Ce spectacle est un accueil. Global. Enveloppant. Sécurisant. J’en sors apaisé après de longues journées de travail sur moi, avec et vers les autres. Julie Rey et Arnaud Cathrine ne font pas le même métier que le mien, mais nous appartenons à la même espèce, de celle qui rend visible l’invisible, de celle qui s’appuie sur l’écoute pour une métamorphose. Tous deux ont accueilli la parole de quatre patients rencontrés dans un hôpital psychiatrique (Nora, Kléber, Virgile et Héloïse), pour mettre en scène un spectacle musical.
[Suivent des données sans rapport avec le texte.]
(** The output of the command that lists the audits, line by line: an
    opening brace, the key [audits], one line for each audit in the order
    of the list, its name without the extension and quoted, and the two
    closing lines; with no audit the array is on the line of the key.  The
    exit code is 0. *)
Theorem ListAudits_prints_one_audit_a_line (getAuditList : list string) :
  split LF (stdout (ListAudits getAuditList)) =
  match getAuditList with
  | [] => ["{"; ("  " ++ JSON.quote "audits" ++ ": []")%string; "}"]
  | _ => List.app ["{"; ("  " ++ JSON.quote "audits" ++ ": [")%string]
           (List.app (elementLines (List.map replaceJsExtension getAuditList))
                     ["  ]"; "}"])
  end /\
  exitCode (ListAudits getAuditList) = Some 0.
Proof.
  split; [|reflexivity].
  destruct getAuditList as [|i rest]; [vm_compute; reflexivity|].
  unfold ListAudits, stdout, JSON.stringify, JSON.serializeArray.
  set (audits := List.map replaceJsExtension (i :: rest)).
  assert (audits <> []) as Hne by discriminate.
  destruct (List.map JSON.quote audits) as [|q qs] eqn:Hq.
  { destruct audits; [congruence | discriminate]. }
  rewrite <- Hq. clear Hq q qs.
  change ("{" ++ newline ++ "  " ++ JSON.quote "audits" ++ ": " ++
          ("[" ++ newline ++ ("  " ++ "  ") ++
           join ("," ++ newline ++ "  " ++ "  ") (List.map JSON.quote audits) ++
           newline ++ "  " ++ "]") ++ newline ++ "}")%string
    with ("{" ++ String LF (("  " ++ JSON.quote "audits" ++ ": ") ++
          ("[" ++ String LF ("    " ++
           join ("," ++ newline ++ "    ") (List.map JSON.quote audits) ++
           String LF "  ]")) ++ String LF "}"))%string.
  rewrite (split_line "{") by reflexivity.
  replace (("  " ++ JSON.quote "audits" ++ ": ") ++
           ("[" ++ String LF ("    " ++
             join ("," ++ newline ++ "    ") (List.map JSON.quote audits) ++
             String LF "  ]")) ++ String LF "}")%string
    with (("  " ++ JSON.quote "audits" ++ ": [") ++
          String LF ("    " ++
             join ("," ++ newline ++ "    ") (List.map JSON.quote audits) ++
             String LF ("  ]" ++ String LF "}")))%string.
  - rewrite split_line by (vm_compute; reflexivity).
    rewrite split_elements by exact Hne.
    reflexivity.
  - normalise_append. reflexivity.
Qed.




End CliFacts.

(** ** The properties above on concrete sessions, queries and texts *)

Section SessionExamples.

Import JS Styles Fixture.

Lemma removal_does_not_cancel_a_request_witness :
  let events := [BeforePass; StyleSheetAdded (sheetHeader "1")] in
  let w := run events constructor in
  let w1 := fst (step (StyleSheetRemoved "1") w) in
  let w2 := fst (step (TextSettled 0 (Some ("a{}"%string, Some []))) w1) in
  nth_error (requests w) 0 = Some 0%nat /\
  (requests w1 = requests w /\
   (Forall (fun s => hasId (objects w) "1" s = false) (activeStyles w) ->
      step (StyleSheetRemoved "1") w = (w, Done)) /\
   activeStyles w2 = activeStyles w1 ++ [0%nat]).
Proof.
  intros events w w1 w2.
  assert (nth_error (requests w) 0 = Some 0%nat) as H by (vm_compute; reflexivity).
  split; [exact H|].
  exact (removal_does_not_cancel_a_request events "1" 0 0%nat "a{}" [] H).
Defined.
(** * Global-ID: versionable, type-tagged identifiers

    A shallow embedding of [src/lib/global-id.ts] (the current revision, with
    the parser-driven [Encoder]) and the properties of its registries and of
    its encode/decode pipeline.

    Modelling conventions.
    - A JavaScript string is a [string]: well-formed text, given by the
      bytes of its UTF-8 form, which is also what the binary codec stores for
      a text string.  The separator and the base64 alphabet are ASCII, so
      splitting and substitution act on these bytes as they do on the
      characters.
    - A [Map<string, X>] is a finite map ([gmap string X]).  A
      [Record<string, X>] is a plain object: its own properties are a finite
      map, and a lookup that finds no own property goes on to
      [Object.prototype], whose members every key of that name reaches
      ([constructor], [toString], [__proto__], ...).
    - [throw new Error(...)] is the [Err] result; each throw site is given the
      error kind the specification uses for it.  A [TypeError] of the
      runtime is an [Err] as well.
    - The [TypeRegistry] object is shared: the [ParserRegistry], the [Encoder]
      and the [Decoder] all hold a reference to the same one, as in the
      repository's tests.  The heap is therefore one record, [Registries]. *)

From Stdlib Require Import ZArith NArith Ascii String List Lia.
From Stdlib.Strings Require Import Byte.
From stdpp Require Import base option list strings gmap fin_maps.
Import ListNotations.
(** * Premium graphics widgets of Telegram Desktop

    A shallow embedding of [ui/effects/premium_graphics.cpp]: the animated
    counter bubble ([Bubble], [BubbleWidget]), the two-halves limit bar
    ([Line]), the accounts row ([AddAccountsRow]) and the list box
    ([ShowListBox]).

    Widgets are records, event handlers are functions from state to state,
    painting returns the list of painter commands it issues.  C++ [int] is
    [Z] with the conversions written out, [float64] is an interface with an
    IEEE-754 binary64 instance and a rounding-operator instance. *)

From Stdlib Require Import ZArith QArith Qround Qpower Lia Lqa Bool String.
From Stdlib Require Import DecimalString.
From Stdlib Require Import Floats.SpecFloat.
From stdpp Require Import base option list.

Local Open Scope Z_scope.

(** ** Integer conversions of the C++ code *)

Module CInt.

Definition int_min : Z := - 2 ^ 31.
Definition int_max : Z := 2 ^ 31 - 1.

(** Conversion of a wider integer to [int] keeps the low 32 bits. *)
Definition to_int (z : Z) : Z := (z + 2 ^ 31) mod 2 ^ 32 - 2 ^ 31.

(** Conversion to [size_t] (64 bits) is reduction modulo [2^64]. *)
Definition to_size_t (z : Z) : Z := z mod 2 ^ 64.

Definition in_int (z : Z) : bool := (int_min <=? z) && (z <=? int_max).

End CInt.

(** ** [std::clamp]

    [std::clamp(v, lo, hi)] with the comparison made explicit: [lo] when
    [v < lo], otherwise [hi] when [hi < v], otherwise [v] itself. *)

Definition clamp {T : Type} (less : T -> T -> bool) (v lo hi : T) : T :=
  if less v lo then lo else if less hi v then hi else v.
(** * extract_to_csv: conference export (JSON) to three CSV files

    A shallow embedding of [extract_to_csv.py] and of the parts of the Python
    runtime it calls ([dict] subscripting and [.get], truthiness, [str.join],
    [csv.DictWriter] with the default "excel" dialect), followed by the
    properties of the converter.

    Conventions of the model.
    - A Python [str] is held as a Rocq [string] of the bytes of its UTF-8
      form.  A [str] can hold a lone surrogate (U+D800 to U+DFFF:
      [json.load] gives one for the escape [\ud800]), which UTF-8 does not
      have; it is held as the three bytes ED, A0..BF, 80..BF that its code
      point would take.  The characters of a [str] are read off the bytes
      by [code_points].
    - A file's contents is its bytes.  The script opens its outputs with
      [encoding='utf-8'] and [newline='']: the text written reaches the
      file byte for byte, line terminators included, unless it holds a
      surrogate, which makes the write raise [UnicodeEncodeError].
    - A JSON object is the association list of its members in document
      order, keys pairwise distinct, as [json.load] builds a [dict].
    - An exception is a value of [exn]; a computation that may raise returns
      a [result]; [write_csv] and [main] also thread the file system.
    - Console output and failures of the operating system (permissions, a
      full disk) are outside the model. *)

From Stdlib Require Import ZArith String Ascii List DecimalString.
From Stdlib Require Floats.SpecFloat.
From stdpp Require Import base option list gmap strings.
Le plateau est juste assez grand pour poser une rangée de chaussures (serions-nous sur scène, déchaussés?), un piano, une guitare, un mur amovible où l’on voit à travers, et qui est aussi une toile de projection pour la vidéo. Dedans. Dehors. Entre décor de cabaret et confessionnal, les personnages vont et viennent pour se mettre au(en) travail. Quatre saisons ponctuent cette rencontre qui finit par faire trotter une petite musique dans la tête.  «Il n’y a pas de coeur étanche» est une mélodie pour adoucir notre regard sur la folie, la leur, la nôtre. Elle transporte la poésie des corps brisés révèlée par la mise en scène soignée et respectueuse de Ninon Brétécher.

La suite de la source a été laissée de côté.